Ethylene is a simple two-carbon hydrocarbon gas that acts as a powerful signaling molecule, or phytohormone, across the entire life cycle of a plant. This gaseous hormone orchestrates a diverse array of developmental and physiological processes. Ethylene is widely known for its ability to stimulate fruit ripening, promote the wilting of flowers, and cause the shedding of leaves (abscission). The molecule also plays a role in helping plants respond to various stresses, such as flooding and pathogen attack. Detecting this gaseous molecule requires a specialized cellular mechanism to translate the signal into a physical response.
The Receptor’s Precise Location
The primary receptors that bind to ethylene are anchored within a specific internal structure of the plant cell. These receptor proteins are predominantly found embedded in the membrane of the Endoplasmic Reticulum (ER), which is a vast network of sacs and tubules within the cell. The ER acts as a cellular factory, responsible for the synthesis, folding, and transport of proteins and lipids. This location is relevant because the ethylene molecule is nonpolar and highly hydrophobic, meaning it can easily diffuse through the outer cell membrane and the watery cytoplasm.
Once inside the cell, the gas reaches the ER membrane, where the receptor’s binding domain is positioned to capture it. The receptor’s structure is designed to hold a copper ion, which is a necessary cofactor for the actual binding of the ethylene molecule. By localizing the receptor to the ER, the plant isolates the initial perception event, allowing the binding to directly influence the downstream signaling components tethered to the membrane.
Molecular Identity of the Receptor
The molecules responsible for ethylene perception belong to a family of proteins known as ethylene receptors, often referred to by names like ETR1 (Ethylene Response 1) and ERS1 (Ethylene Response Sensor 1). These receptors are transmembrane proteins that span the lipid bilayer of the ER membrane. The N-terminal portion of the protein, which contains the ethylene-binding domain, is embedded in the membrane and faces the lumen of the ER.
The structure of the receptor is organized as a dimer, where two identical protein units are linked together, and this dimeric structure is required for the receptor to function. The C-terminal region extends into the cytoplasm and includes domains that classify the protein as a histidine kinase or pseudo-kinase. This cytoplasmic tail acts as the signal transmitter, translating the binding event into a biochemical change inside the cell. Not all members possess the full histidine kinase activity, with some being pseudo-kinases that still regulate the overall signal.
The Mechanism of Action
The ethylene signaling pathway operates in an unusual manner, resembling an “off” switch that is constantly held in the “on” position by the receptor complex. In the absence of ethylene, the receptor complex is active and functions as a negative regulator of the downstream response.

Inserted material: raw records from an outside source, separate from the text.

Lemma seek_strings_well_formed_witness :
  (1 # 10 <= 23)%Q /\ (23 < 360000)%Q /\ (0 <= THUMBNAIL_INTERVAL app_config)%Q
  /\ is_hms_string (timestamp_str (actual_timestamp app_config 23 4)) = true.
Proof.
  split; [discriminate|]. split; [reflexivity|]. split; [discriminate|].
  exact (proj2 (seek_strings_well_formed app_config 23 4
                  ltac:(discriminate) eq_refl ltac:(discriminate))).
Defined.

(** ** The cue file: times and rectangles *)

(** X11.  Within the first 24 hours the cues tile the timeline: when the
    interval is not negative and entry [i] ends by 86399.999, its end is
    exactly its start plus the interval and coincides with the start of
    entry [i + 1], and it does not end before it starts. *)
Theorem cues_are_contiguous (cfg : config) (k : Q) (i : nat) :
  (0 <= k)%Q ->
  (inject_Z (Z.of_nat (S i)) * k <= 86399999 # 1000)%Q ->
  end_time_sec (cue_of cfg k i) = (start_time_sec (cue_of cfg k i) + k)%Q
  /\ (end_time_sec (cue_of cfg k i) == start_time_sec (cue_of cfg k (S i)))%Q
  /\ (start_time_sec (cue_of cfg k i) <= end_time_sec (cue_of cfg k i))%Q.
Proof.
  intros Hk Hcap.
  assert (Hnext : (inject_Z (Z.of_nat i) * k + k
                   == inject_Z (Z.of_nat (S i)) * k)%Q).
  { rewrite Nat2Z.inj_succ, <- Z.add_1_r, inject_Z_plus.
    change (inject_Z 1) with 1%Q. ring. }
  assert (Hend : end_time_sec (cue_of cfg k i)
                 = (inject_Z (Z.of_nat i) * k + k)%Q).
  { cbn [cue_of end_time_sec]. unfold VTT_MAX_SECONDS.
    destruct (Py_min_spec (inject_Z (Z.of_nat i) * k + k) (86399999 # 1000))
      as [[Hlt _]|[_ ->]]; [|reflexivity].
    exfalso. rewrite Hnext in Hlt. lra. }
  rewrite Hend, !cue_start_spec. split; [reflexivity|].
  split; [exact Hnext | lra].
Qed.

Lemma cues_are_contiguous_witness :
  (0 <= 5)%Q /\ (inject_Z (Z.of_nat 3) * 5 <= 86399999 # 1000)%Q
  /\ end_time_sec (cue_of app_config 5 2)
     = (start_time_sec (cue_of app_config 5 2) + 5)%Q.
Proof.
  split; [discriminate|]. split; [discriminate|].
  exact (proj1 (cues_are_contiguous app_config 5 2
                  ltac:(discriminate) ltac:(discriminate))).
Defined.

This repression is primarily mediated by CTR1 (Constitutive Triple Response 1), a Raf-like kinase that associates with the receptor’s cytoplasmic domain at the ER membrane. When the receptor is active without ethylene, it stimulates the kinase activity of CTR1, which then initiates a cascade that prevents the ethylene-responsive genes in the nucleus from being activated.
When ethylene binds to the copper cofactor within the receptor, it causes a conformational change that inactivates the receptor. This binding event effectively flips the “off” switch, leading to the deactivation of the associated CTR1 protein. The loss of CTR1 activity removes the negative regulation on the downstream signaling components, particularly EIN2 (Ethylene Insensitive 2).
Once freed from the inhibitory influence of CTR1, the C-terminal portion of EIN2 is cleaved and travels to the nucleus, carrying the signal that ethylene is present. In the nucleus, this signal stabilizes transcription factors like EIN3, which can then bind to the regulatory regions of DNA and activate the expression of hundreds of ethylene-responsive genes. The perception of ethylene acts not by activating a signal, but by releasing the plant from a state of constant repression.